Selain itu ya tidak membatalkan kok, hanya saja esensi I’tikafnya jadi
berkurang, karena tujuan utamanya adalah taqorrub ilallah dan mengarap lailatul
qadar” ujar kang Abduh dengan senyum khasnya
“nah
kalo wanita I’tikafnya dimana cak?” tanya Rahman
“wanita
juga boleh melakukan i’tikaf, ada sebuah hadist yang menjadi penguat pendapat
kebolehan ini, yaitu hadist dari Aisyah RA:
أنّ النَّبِيَّ صلى الله عليه وسلم كَانَ يَعْتَكِفُ
العَشْرَ اْلأَوَاخِرَ مِنْ رَمَضَانَ حَتَّى تَوَفَّاهُ الله تَعَالَى، ثُمَّ اعْتَكَفَ
أَزْوَاجُهُ مِنْ بَعْدِه
Sesungguhnya
Nabi Shalallahu ‘Alaihi wa Sallam telah melakukan i’tikaf di sepuluh hari
terakhir di bulan Ramadhan hingga Allah Subhanahu wa Ta’ala mewafatkan beliau,
kemudian istri-istri beliau pun melakukan i’tikaf sepeninggal beliau (HR Al
Bukhari, Muslim, Abu Dawud, An Nasa’i, dan Ahmad)

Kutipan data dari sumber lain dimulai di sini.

(** The statements of the sweep on one row amount to [swept]. *)
Lemma swept_row now updated r :
  (let r2 := stale_row now (offline_row now r) in
   (λ x, if recovering_row now r then back_online updated x else x) <$>
     (if expired_deleted (now - 604800) "" r2 then None else Some r2)) = swept now updated r.
Proof.
  unfold swept. destruct (status_is "deleted" r) eqn:Hd.
  { apply status_is_Some in Hd as Hs.
    assert (offline_row now r = r) as ->.
    { unfold offline_row. by rewrite (status_is_other "deleted" "online" r Hs), andb_false_r. }
    assert (stale_row now r = r) as ->.
    { unfold stale_row. by rewrite (status_is_other "deleted" "offline" r Hs), andb_false_r. }
    unfold recovering_row, expired_deleted.
    rewrite (status_is_other "deleted" "offline" r Hs), andb_false_r, Hd by done. cbn [andb].
    by destruct (n_updated_at r <? _). }
  assert (∀ x : NodeRow, status_is "deleted" x = false → expired_deleted (now - 604800) "" x = false) as Hexp
    by (intros x Hx; unfold expired_deleted; by rewrite Hx).
  destruct (status_is "offline" r) eqn:Ho.
  { apply status_is_Some in Ho as Hs. unfold offline_row, recovering_row.
    rewrite (status_is_other "offline" "online" r Hs), andb_false_r, Ho, andb_true_r by done.
    unfold stale_row. rewrite Ho, andb_true_r.
    destruct (n_offline_since r) as [t|] eqn:Ht; [destruct (t <? now - 86400)|];
      cbv zeta; rewrite Hexp by done; cbn; by destruct (now - 60 <=? n_last_seen r). }
  unfold recovering_row. rewrite Ho, andb_false_r. unfold offline_row, stale_row.
  rewrite (andb_comm (status_is "online" r)).
  destruct ((n_last_seen r <? now - 30) && status_is "online" r).
  - cbn [n_offline_since]. change (n_offline_since (r <| n_status := Some "offline" |>
      <| n_offline_since := Some (silent_since now r) |>)) with (Some (silent_since now r)). cbv iota beta.
    change (status_is "offline" (r <| n_status := Some "offline" |>
      <| n_offline_since := Some (silent_since now r) |>)) with true. rewrite andb_true_r.
    destruct (silent_since now r <? now - 86400); cbv zeta; by rewrite Hexp.
  - rewrite Ho, andb_false_r. cbv zeta. by rewrite Hexp.
Qed.

Lemma or_empty_run {A} (m : M (list A)) e st l st' :
  m e st = (Ok l, st') → or_empty m e st = (Ok l, st').
Proof. intros Hm. unfold or_empty. by erewrite bind_run by by apply attempt_run. Qed.

Definition node_list (p : UUID → NodeRow → bool) (m : gmap UUID NodeRow) : list Node :=
  (λ kn : UUID * NodeRow, scanNode kn.1 kn.2) <$> select_where p m.
Lemma node_list_elem p m n :
  n ∈ node_list p m ↔ ∃ id r, n = scanNode id r ∧ m !! id = Some r ∧ p id r = true.
Proof.
  unfold node_list. rewrite list_elem_of_fmap. split.
  - intros ([id r] & -> & [??]%select_where_elem). by exists id, r.
  - intros (id & r & -> & Hk & Hp). exists (id, r). by rewrite select_where_elem.
Qed.
Lemma node_list_ids p m id r : m !! id = Some r → one_of id (N_ID <$> node_list p m) = p id r.
Proof.
  intros Hr. apply eq_true_iff_eq. rewrite one_of_spec, list_elem_of_fmap. split.
  - intros (n & -> & (id' & r' & -> & Hk & Hp)%node_list_elem). simpl in *. by simplify_eq.
  - intros Hp. exists (scanNode id r). split; [done|]. apply node_list_elem. eauto.
Qed.

(** C28. A sweep without failing statements moves every node to the status its
    last sign of life asks for and removes those deleted long ago.  Afterwards a
    node that the sweep found online but silent for more than a minute has exactly
    one active [node_offline] alert, a node that it found offline but heard of
    within the minute has none, and any other node that is not deleted has one
    exactly when it had one before; no node ever has two.  New alerts get new
    identifiers and every node has its tenant. *)
Theorem sweep_settles e st :
  no_faults e → own_renewals (st_db st) →
  (∀ i j, env_uuid e i 0%nat = env_uuid e j 0%nat → i = j) →
  (∀ i, alerts (st_db st) !! env_uuid e i 0%nat = None) →
  alerts_unique "node_offline" (st_db st) →
  (∀ id r, nodes (st_db st) !! id = Some r → tenant_exists (st_db st) (n_tenant_id r) = true) →
  let db := st_db st in let now := unix (env_go_now e) in
  ∃ st', cleanupStaleNodes e st = (Ok (), st') ∧
    (∀ id, nodes (st_db st') !! id = nodes db !! id ≫= swept now (env_now e)) ∧
    alerts_unique "node_offline" (st_db st') ∧
    ∀ id r, nodes db !! id = Some r →
      (n_status r = Some "online" → n_last_seen r < now - 60 →
         alert_raised (st_db st') (n_tenant_id r) id) ∧
      (n_status r = Some "offline" → now - 60 ≤ n_last_seen r →
         alert_cleared (st_db st') (n_tenant_id r) id) ∧
      (n_status r ≠ Some "deleted" → ¬ (n_status r = Some "online" ∧ n_last_seen r < now - 60) →
         ¬ (n_status r = Some "offline" ∧ now - 60 ≤ n_last_seen r) →
         alert_raised (st_db st') (n_tenant_id r) id ↔ alert_raised db (n_tenant_id r) id).
Proof.
  intros Hf Hown Hinj Hnew Hu Htn db now. unfold cleanupStaleNodes.
  set (silent := node_list (λ _ r, (n_last_seen r <? now - 60) && status_is "online" r) (nodes db)).
  set (back := node_list (λ _ r, recovering_row now r) (nodes db)).
  erewrite (bind_run _ _ e st silent).
  2:{ apply or_empty_run. unfold GetNodesGoingOffline. rewrite (bind_run _ _ e st (env_go_now e) st) by done.
      by rewrite query_run. }
  erewrite (bind_run _ _ e _ back).
  2:{ apply or_empty_run. unfold GetNodesRecovering.
      rewrite (bind_run _ _ e _ (env_go_now e) (mkSt (st_db st) (S (st_tick st)))) by done.
      by rewrite query_run. }
  destruct (CleanupStaleNodes_run 120 e (mkSt db (S (S (st_tick st)))) Hf Hown)
    as (n & t & db1 & Hrun & Hn1 & Ht1 & ids & Hids & Ha1). cbn [st_db st_tick] in *. fold now in Hn1.
  erewrite bind_run by (apply attempt_run; exact Hrun). cbv iota beta. clear Hrun.
  assert (∀ id r, nodes db !! id = Some r → status_is "online" r = true → is_Some (nodes db1 !! id)) as Hstay.
  { intros id r Hr Hs%status_is_Some. rewrite Hn1, swept_nodes_lookup, Hr. cbn [mbind option_bind].
    case_match eqn:He; [|by eexists]. exfalso. unfold expired_deleted in He.
    apply andb_true_iff in He as [He%status_is_Some _]. unfold stale_row, offline_row in He.
    repeat case_match; simplify_eq/=; congruence. }
  destruct (went_offline_all silent e (mkSt db1 t) Hf Hinj)
    as (st2 & H2 & Hn2 & _ & Hu2 & Hkeep2 & Hl2 & Hnew2); cbn [st_db] in *.
  { intros i _. cbn [st_db]. by rewrite Ha1, lookup_update_where, Hnew. }
  { apply Forall_forall. intros x (id & r & -> & Hr & [_ Hs]%andb_true_iff)%node_list_elem. cbn.
    unfold node_exists, tenant_exists. rewrite Ht1. split; [apply bool_decide_eq_true; by eapply Hstay|].
    by eapply Htn. }
  assert (alerts_unique "node_offline" db1) as Hu1.
  { assert (∀ t n k r, alerts db1 !! k = Some r → active_alert t n "node_offline" k r = true →
      alerts db !! k = Some r) as Hsame.
    { intros t' n' k r Hk Ha. rewrite Ha1, lookup_update_where in Hk.
      destruct (alerts db !! k) as [r0|]; [|done]. injection Hk as <-.
      destruct (ref_in ids (al_node_id r0)); [|done]. by apply active_alert_spec in Ha as (_ & ? & _). }
    intros t' n' k k' r r' Hk Hk' Ha Ha'. eapply Hu; eauto. }
  erewrite bind_run by exact H2.
  destruct (recovered_all back e st2 Hf (Hu2 Hu1)) as (st3 & H3 & Hn3 & Hr3 & Hc3).
  exists st3. split; [exact H3|]. rewrite Hn2 in Hn3. split_and!.
  - intros id. rewrite Hn3, lookup_update_where, Hn1, swept_nodes_lookup.
    destruct (nodes db !! id) as [r|] eqn:Hr; [|done]. cbn [mbind option_bind].
    unfold back. rewrite (node_list_ids _ _ _ _ Hr). exact (swept_row now (env_now e) r).
  - eapply resolved_unique; [exact Hr3|auto].
  - rewrite Forall_forall in Hl2, Hc3. intros id r Hr. split_and!.
    + intros Hs Hseen. eapply resolved_raised; [exact Hr3| |].
      * unfold back. rewrite <- (one_of_false id), (node_list_ids _ _ _ _ Hr). unfold recovering_row.
        by rewrite (status_is_other "online" "offline" r Hs), andb_false_r.
      * apply (Hl2 (scanNode id r)), node_list_elem. exists id, r. split_and!; [done..|].
        apply andb_true_iff. split; [by apply Z.ltb_lt|by apply status_is_Some].
    + intros Hs Hseen. apply (Hc3 (scanNode id r)), node_list_elem. exists id, r. split_and!; [done..|].
      apply andb_true_iff. split; [by apply Z.leb_le|by apply status_is_Some].
    + intros Hd Hns Hnb.
      assert (id ∉ (N_ID <$> silent)) as Hsil.
      { rewrite <- (one_of_false id). unfold silent. rewrite (node_list_ids _ _ _ _ Hr). apply andb_false_iff.
        destruct (status_is "online" r) eqn:Hon; [left|by right]. apply status_is_Some in Hon. apply Z.ltb_ge.
        destruct (Z.le_gt_cases (now - 60) (n_last_seen r)); [lia|]. exfalso. apply Hns. split; [done|lia]. }
      assert (id ∉ (N_ID <$> back)) as Hbk.
      { rewrite <- (one_of_false id). unfold back. rewrite (node_list_ids _ _ _ _ Hr). unfold recovering_row.
        apply andb_false_iff. destruct (status_is "offline" r) eqn:Hoff; [left|by right]. apply status_is_Some in Hoff.
        apply Z.leb_gt. destruct (Z.lt_ge_cases (n_last_seen r) (now - 60)); [lia|]. exfalso. by apply Hnb. }
      assert (ref_in ids (Some id) = false) as Hgone.
      { apply one_of_false. intros (r0 & Hr0 & Hs%status_is_Some)%Hids. congruence. }
      split.
      * intros (k & a & Hk & Ha). pose proof Ha as Hrow. apply active_alert_spec in Hrow as (_ & Hrn & _ & Hra).
        destruct (proj1 Hr3 k a Hk) as [Hk2|Hres]; [|congruence].
        pose proof (Hnew2 k a id Hk2 Hrn Hsil) as Hk1. rewrite Ha1, lookup_update_where in Hk1.
        destruct (alerts db !! k) as [a0|] eqn:Hk0; [|done]. injection Hk1 as <-.
        destruct (ref_in ids (al_node_id a0)); [done|]. by exists k, a0.
      * intros (k & a & Hk & Ha). pose proof Ha as Hrow. apply active_alert_spec in Hrow as (_ & Hrn & _ & _).
        eapply resolved_raised; [exact Hr3|exact Hbk|]. exists k, a. split; [|done]. apply Hkeep2.
        rewrite Ha1, lookup_update_where, Hk. cbn [fmap option_fmap option_map]. by rewrite Hrn, Hgone.
Qed.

Yang menjadi ikhtilaf adalah tempatnya, apakah boleh di masjid
rumahnya atau di masjid pada umumnya? Imam Syafi’i, Malik dan Ahmad bin Hanbal
berpendapat bahwa tidak sah bagi wanita melakukan I’tikaf di musholla rumahnya
karena istri-istri nabi melakukannya di masjid umum bukan di rumahnya.

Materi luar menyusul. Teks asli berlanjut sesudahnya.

(** [DISTINCT ON (event_type) ... ORDER BY event_type, created_at DESC]. *)
Definition certificate_event_types : list string :=
  ["certificate_renewed"; "certificate_renew_failed"; AuditCertRevoked].
Definition latest_event (tenantID nodeID : UUID) (db : DB) (eventType : string) : option AuditRow :=
  head (SliceStable audit_newer (audits_where
    (λ r, (ae_tenant_id r =? tenantID)%string && bool_decide (ae_node_id r = Some nodeID)
          && (ae_event_type r =? eventType)%string) db)).
Definition GetLatestNodeCertificateActivity (tenantID nodeID : UUID) : M (gmap string AuditRow) :=
  query (λ _ db, list_to_map (omap (λ ty, (λ r, (ty, r)) <$> latest_event tenantID nodeID db ty)
                                certificate_event_types)).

Berbeda dengan ketiga imam
lainnya, imam Abu Hanifah dan Tsauri justru membolehkan hal tersebut dengan
dasar keamanan. Abu Hanifah dan Ats
Tsauri juga menyatakan, “Seorang perempun boleh melakukan i’tikaf di rumah. Itu
lebih baik bagi mereka, karena salat mereka di rumah lebih baik daripada di
masjid.”
“wah kalo gitu istri saya dan anak-anak tak bawa saja I’tikaf
di masjid Faishal nanti cak, ntar barengan janjian pulangnya via sms” ujar pak Sukur
“kalo perlu satu keluarga ajak semua I’tikaf pak, sambil
nonton Euro jam 12 malamnya streaming pake laptop dan modem” tambah Rahman
“hadegh…Euro lagi…Euro lagi…ntar greeting di akhir Ramadhan
selain Eid Mubarok sekalian aja pake Syahru Euro Mubarak mas, ingat obrolan
minggu lalu kan? ada hal-hal yang jaiz hukumnya secara kacamata fiqih tapi ga
etis dipandang dalam kacamata akhlaq ” timpal kang Abduh, mengakhiri obrolan malam itu.